* **Exercise brief**: Output range, inclusive: from the line containing "out.1.1 = (CApi.RTC_ERR_TOO_SMALL, Some mem) /\ out.2 = r))." to the line containing "destruct (Z.leb_spec 0 (CApi.binary_size b)); [|lia].". Restate those lines from the data below word for word and only those.

Data extracted from a collection:
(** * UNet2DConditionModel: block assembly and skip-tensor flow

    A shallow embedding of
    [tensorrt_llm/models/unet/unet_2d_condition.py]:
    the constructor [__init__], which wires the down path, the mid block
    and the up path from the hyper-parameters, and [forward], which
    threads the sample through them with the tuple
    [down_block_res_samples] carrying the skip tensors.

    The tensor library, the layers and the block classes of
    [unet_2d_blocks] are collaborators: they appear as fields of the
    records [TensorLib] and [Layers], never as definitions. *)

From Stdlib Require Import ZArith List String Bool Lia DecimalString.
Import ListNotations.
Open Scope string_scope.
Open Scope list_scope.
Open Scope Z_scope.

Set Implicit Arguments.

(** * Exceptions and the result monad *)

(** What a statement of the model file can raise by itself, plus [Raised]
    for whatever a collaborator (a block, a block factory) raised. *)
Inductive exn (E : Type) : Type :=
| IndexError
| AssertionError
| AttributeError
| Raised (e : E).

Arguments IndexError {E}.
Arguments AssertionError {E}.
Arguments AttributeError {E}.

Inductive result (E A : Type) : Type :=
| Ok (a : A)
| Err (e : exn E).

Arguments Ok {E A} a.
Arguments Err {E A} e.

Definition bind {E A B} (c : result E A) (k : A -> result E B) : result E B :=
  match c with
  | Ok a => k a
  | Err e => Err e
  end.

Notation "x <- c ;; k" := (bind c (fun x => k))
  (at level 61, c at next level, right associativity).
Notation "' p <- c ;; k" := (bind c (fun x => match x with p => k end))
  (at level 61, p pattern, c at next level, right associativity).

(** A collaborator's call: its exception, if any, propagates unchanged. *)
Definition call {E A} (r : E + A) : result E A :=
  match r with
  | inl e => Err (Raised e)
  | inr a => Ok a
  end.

--

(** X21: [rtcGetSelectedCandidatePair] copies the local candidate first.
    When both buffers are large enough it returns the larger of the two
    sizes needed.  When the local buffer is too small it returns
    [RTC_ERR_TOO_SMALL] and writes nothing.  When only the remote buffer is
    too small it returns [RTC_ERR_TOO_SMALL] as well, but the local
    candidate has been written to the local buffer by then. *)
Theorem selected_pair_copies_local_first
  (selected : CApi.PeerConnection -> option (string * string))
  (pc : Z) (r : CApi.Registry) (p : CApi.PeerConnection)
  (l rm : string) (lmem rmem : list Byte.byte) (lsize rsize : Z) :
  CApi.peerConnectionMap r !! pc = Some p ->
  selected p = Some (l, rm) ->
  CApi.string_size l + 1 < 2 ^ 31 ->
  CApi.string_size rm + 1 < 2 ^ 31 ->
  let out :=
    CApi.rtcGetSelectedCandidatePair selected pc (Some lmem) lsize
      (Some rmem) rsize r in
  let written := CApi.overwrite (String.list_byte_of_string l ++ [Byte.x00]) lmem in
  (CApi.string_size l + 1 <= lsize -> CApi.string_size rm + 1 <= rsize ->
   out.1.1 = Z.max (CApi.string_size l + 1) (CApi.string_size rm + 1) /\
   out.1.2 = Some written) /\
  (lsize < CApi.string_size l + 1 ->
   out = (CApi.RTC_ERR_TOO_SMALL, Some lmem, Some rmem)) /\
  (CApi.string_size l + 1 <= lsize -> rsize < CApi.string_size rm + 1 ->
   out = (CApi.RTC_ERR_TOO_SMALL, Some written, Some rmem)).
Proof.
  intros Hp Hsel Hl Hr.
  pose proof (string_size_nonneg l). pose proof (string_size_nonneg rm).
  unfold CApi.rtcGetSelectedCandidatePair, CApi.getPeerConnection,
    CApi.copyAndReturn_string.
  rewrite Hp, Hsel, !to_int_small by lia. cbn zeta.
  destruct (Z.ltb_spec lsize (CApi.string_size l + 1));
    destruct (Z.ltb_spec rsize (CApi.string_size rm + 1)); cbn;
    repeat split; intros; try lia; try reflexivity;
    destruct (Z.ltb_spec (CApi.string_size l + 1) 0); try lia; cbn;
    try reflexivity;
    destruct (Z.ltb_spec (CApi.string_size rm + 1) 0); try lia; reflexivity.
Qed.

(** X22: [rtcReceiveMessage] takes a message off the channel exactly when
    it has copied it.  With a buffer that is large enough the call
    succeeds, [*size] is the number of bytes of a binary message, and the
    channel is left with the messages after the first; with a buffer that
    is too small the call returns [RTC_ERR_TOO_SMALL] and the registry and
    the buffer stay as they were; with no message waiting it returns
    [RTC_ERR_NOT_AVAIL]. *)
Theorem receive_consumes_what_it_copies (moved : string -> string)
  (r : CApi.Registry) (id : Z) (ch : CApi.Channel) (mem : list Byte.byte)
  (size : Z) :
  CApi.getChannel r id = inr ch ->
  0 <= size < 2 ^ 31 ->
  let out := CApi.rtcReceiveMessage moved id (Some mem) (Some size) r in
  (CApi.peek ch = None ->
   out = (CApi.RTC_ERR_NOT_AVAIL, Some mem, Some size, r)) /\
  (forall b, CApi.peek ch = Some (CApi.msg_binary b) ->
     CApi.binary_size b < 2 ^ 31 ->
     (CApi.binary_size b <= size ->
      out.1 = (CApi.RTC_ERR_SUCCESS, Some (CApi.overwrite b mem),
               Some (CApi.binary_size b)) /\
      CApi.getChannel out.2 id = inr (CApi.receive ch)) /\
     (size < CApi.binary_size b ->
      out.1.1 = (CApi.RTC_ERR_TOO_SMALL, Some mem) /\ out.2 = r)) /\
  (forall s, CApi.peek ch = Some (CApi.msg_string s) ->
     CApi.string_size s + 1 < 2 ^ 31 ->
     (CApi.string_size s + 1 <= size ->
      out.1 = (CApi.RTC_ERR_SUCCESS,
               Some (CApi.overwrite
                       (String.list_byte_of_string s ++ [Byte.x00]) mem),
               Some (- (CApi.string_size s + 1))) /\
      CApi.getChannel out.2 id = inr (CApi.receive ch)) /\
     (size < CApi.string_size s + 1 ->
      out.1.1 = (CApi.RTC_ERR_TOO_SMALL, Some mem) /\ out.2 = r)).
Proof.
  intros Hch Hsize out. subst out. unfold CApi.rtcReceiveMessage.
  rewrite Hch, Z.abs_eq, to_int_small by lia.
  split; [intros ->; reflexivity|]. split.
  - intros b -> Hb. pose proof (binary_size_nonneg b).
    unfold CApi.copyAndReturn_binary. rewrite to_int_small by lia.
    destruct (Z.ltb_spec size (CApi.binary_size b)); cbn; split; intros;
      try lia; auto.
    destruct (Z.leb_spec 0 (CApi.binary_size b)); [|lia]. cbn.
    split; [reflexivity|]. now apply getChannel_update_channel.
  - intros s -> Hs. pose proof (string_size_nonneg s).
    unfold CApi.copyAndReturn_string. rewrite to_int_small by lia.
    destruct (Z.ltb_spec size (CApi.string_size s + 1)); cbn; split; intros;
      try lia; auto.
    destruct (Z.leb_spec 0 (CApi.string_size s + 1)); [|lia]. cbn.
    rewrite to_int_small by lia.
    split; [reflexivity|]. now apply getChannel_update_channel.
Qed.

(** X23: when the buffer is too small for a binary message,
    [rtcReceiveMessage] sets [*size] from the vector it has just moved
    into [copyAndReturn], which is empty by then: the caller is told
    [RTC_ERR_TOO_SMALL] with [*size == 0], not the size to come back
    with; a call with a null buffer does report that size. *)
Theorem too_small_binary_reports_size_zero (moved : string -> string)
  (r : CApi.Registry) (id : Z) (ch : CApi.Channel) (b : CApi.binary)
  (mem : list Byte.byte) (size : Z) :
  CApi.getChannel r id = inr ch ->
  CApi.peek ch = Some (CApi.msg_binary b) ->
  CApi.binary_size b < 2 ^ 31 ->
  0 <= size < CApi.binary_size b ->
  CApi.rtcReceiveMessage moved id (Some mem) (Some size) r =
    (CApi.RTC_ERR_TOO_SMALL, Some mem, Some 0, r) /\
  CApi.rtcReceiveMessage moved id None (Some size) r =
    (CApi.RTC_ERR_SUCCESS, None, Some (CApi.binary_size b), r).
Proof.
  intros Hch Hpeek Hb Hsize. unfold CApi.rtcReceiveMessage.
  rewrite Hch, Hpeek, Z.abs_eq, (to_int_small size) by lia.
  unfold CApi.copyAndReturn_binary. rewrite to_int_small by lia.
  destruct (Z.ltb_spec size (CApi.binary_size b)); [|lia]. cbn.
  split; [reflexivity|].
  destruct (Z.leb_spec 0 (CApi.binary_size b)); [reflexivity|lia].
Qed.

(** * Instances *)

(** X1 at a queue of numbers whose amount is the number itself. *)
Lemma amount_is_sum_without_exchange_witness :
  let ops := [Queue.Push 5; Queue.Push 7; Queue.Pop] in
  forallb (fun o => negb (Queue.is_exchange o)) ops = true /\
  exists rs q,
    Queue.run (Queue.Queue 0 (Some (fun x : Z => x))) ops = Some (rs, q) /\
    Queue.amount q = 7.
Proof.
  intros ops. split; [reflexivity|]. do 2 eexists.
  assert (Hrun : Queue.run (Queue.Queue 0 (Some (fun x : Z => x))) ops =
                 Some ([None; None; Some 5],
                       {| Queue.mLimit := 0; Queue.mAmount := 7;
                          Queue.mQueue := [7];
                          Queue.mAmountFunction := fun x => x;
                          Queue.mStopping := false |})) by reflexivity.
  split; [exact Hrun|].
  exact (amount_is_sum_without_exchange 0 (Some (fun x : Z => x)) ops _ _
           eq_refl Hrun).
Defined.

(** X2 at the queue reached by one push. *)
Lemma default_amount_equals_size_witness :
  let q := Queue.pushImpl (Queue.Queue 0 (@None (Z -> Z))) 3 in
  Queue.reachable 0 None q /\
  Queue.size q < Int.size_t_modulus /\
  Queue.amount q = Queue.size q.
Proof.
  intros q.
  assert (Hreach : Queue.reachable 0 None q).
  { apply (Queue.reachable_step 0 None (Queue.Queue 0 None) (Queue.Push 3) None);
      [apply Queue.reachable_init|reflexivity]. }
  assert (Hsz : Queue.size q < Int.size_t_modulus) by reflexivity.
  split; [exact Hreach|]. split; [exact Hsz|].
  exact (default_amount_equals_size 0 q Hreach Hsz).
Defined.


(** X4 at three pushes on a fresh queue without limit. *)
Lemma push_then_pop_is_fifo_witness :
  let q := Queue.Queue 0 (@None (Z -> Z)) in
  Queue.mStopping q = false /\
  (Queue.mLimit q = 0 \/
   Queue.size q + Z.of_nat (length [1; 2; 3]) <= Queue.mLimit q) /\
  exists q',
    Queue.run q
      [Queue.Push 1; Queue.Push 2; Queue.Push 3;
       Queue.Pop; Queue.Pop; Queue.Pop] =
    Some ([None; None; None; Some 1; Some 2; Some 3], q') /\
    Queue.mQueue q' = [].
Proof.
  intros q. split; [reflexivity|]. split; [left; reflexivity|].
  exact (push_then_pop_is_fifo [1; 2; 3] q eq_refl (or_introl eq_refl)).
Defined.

* **Answer box**:
      out.1.1 = (CApi.RTC_ERR_TOO_SMALL, Some mem) /\ out.2 = r)).
Proof.
  intros Hch Hsize out. subst out. unfold CApi.rtcReceiveMessage.
  rewrite Hch, Z.abs_eq, to_int_small by lia.
  split; [intros ->; reflexivity|]. split.
  - intros b -> Hb. pose proof (binary_size_nonneg b).
    unfold CApi.copyAndReturn_binary. rewrite to_int_small by lia.
    destruct (Z.ltb_spec size (CApi.binary_size b)); cbn; split; intros;
      try lia; auto.
    destruct (Z.leb_spec 0 (CApi.binary_size b)); [|lia]. cbn.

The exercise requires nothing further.